Friday, February 02, 2018

Lucky Boy

It is no surprise that Shanthi Sekaron's novel is about a boy. Ignacio El Viento Castro Valdez is indeed a lucky boy, because he is deeply loved. His birth mother is Solimar, a young woman who discovered her pregnancy after she traveled--illegally--across the border into the U.S. from Mexico. Her trip was not without its horrors, those dangers and traumas that unaccompanied young women are often forced to face. But she makes a life for herself and her son, living with her cousin Silvia and serving as a housekeeper and nanny to a well-to-do family in Berkeley, CA. She fiercely loves her baby, whom she calls Nacho, and he accompanies her everywhere.

Several blocks away from the street where Soli works, Rishi and Kavya, a young couple whose both sets of parents emigrated from India, struggle to have a child of their own. Having tried everything they can emotionally and financially afford, to no avail, they decide to turn to adoption. They enroll in foster parent training, and then are given the opportunity to foster a child, which could perhaps lead to adoption.

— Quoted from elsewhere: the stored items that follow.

(* ===== verification/_CoqProject ===== *)
-Q . S2P
Prelude.v
Crc32.v
IntLib.v
NmbmTypes.v
NmbmPhys.v
NmbmState.v
NmbmNand.v
NmbmTable.v
NmbmMgmt.v
NmbmImage.v
NmbmUpdate.v
NmbmMapping.v
NmbmLogic.v
NmbmIO.v
NmbmErase.v
NmbmSteps.v
NmbmAttach.v
NmbmLoad.v
NmbmCreate.v
NmbmSim.v
NmbmRun.v
NmbmProps.v
NmbmFindings.v
NetWire.v
Tcp.v
TcpInv.v
TcpSend.v
TcpRecv.v
TcpOpen.v
TcpTimer.v
TcpStream.v
TcpApi.v
TcpHistory.v
Net.v
NetSpec.v
TcpRun.v
TcpProps.v
TcpFindings.v
NetProps.v
Mtd.v
NmbmMtd.v
NmbmLower.v
Flash.v
Board.v
NmbmFlash.v
MtdWorks.v
Image.v
DualImage.v
DualCopy.v
DualCheck.v
Stage2.v
Stage2Spec.v
Strto.v
NmbmCmd.v
Upgrade.v
UpgradeSpec.v
Zyxel.v
ZyxelSpec.v
ZyxelData.v
ZyxelBoot.v
FirmwareRun.v
FirmwareProps.v
FirmwareFindings.v
BoardRun.v
BoardProps.v
Md5.v
Md5Spec.v
CStr.v
Http.v
HttpMem.v
HttpForm.v
HttpRecv.v
HttpHandle.v
HttpEvents.v
Failsafe.v
FailsafeSpec.v
FailsafeRun.v
HttpProps.v
WebStack.v
WebProps.v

Even though readers can easily anticipate the juncture at which Soli's and Kavya's paths will cross, it is still painful and heart-breaking to see it happen. A simple traffic stop turns Soli's life upside down, as she is sentenced to a detention center and prepared for deportation. Nacho, whom Kavya and Rishi come to call Iggy, meets a second Mama who loves him nearly as deeply as Soli does.

This is a wonderful story that explores complicated issues of love and belonging in the framework of the current state of immigration policies in the U.S. Highly recommended!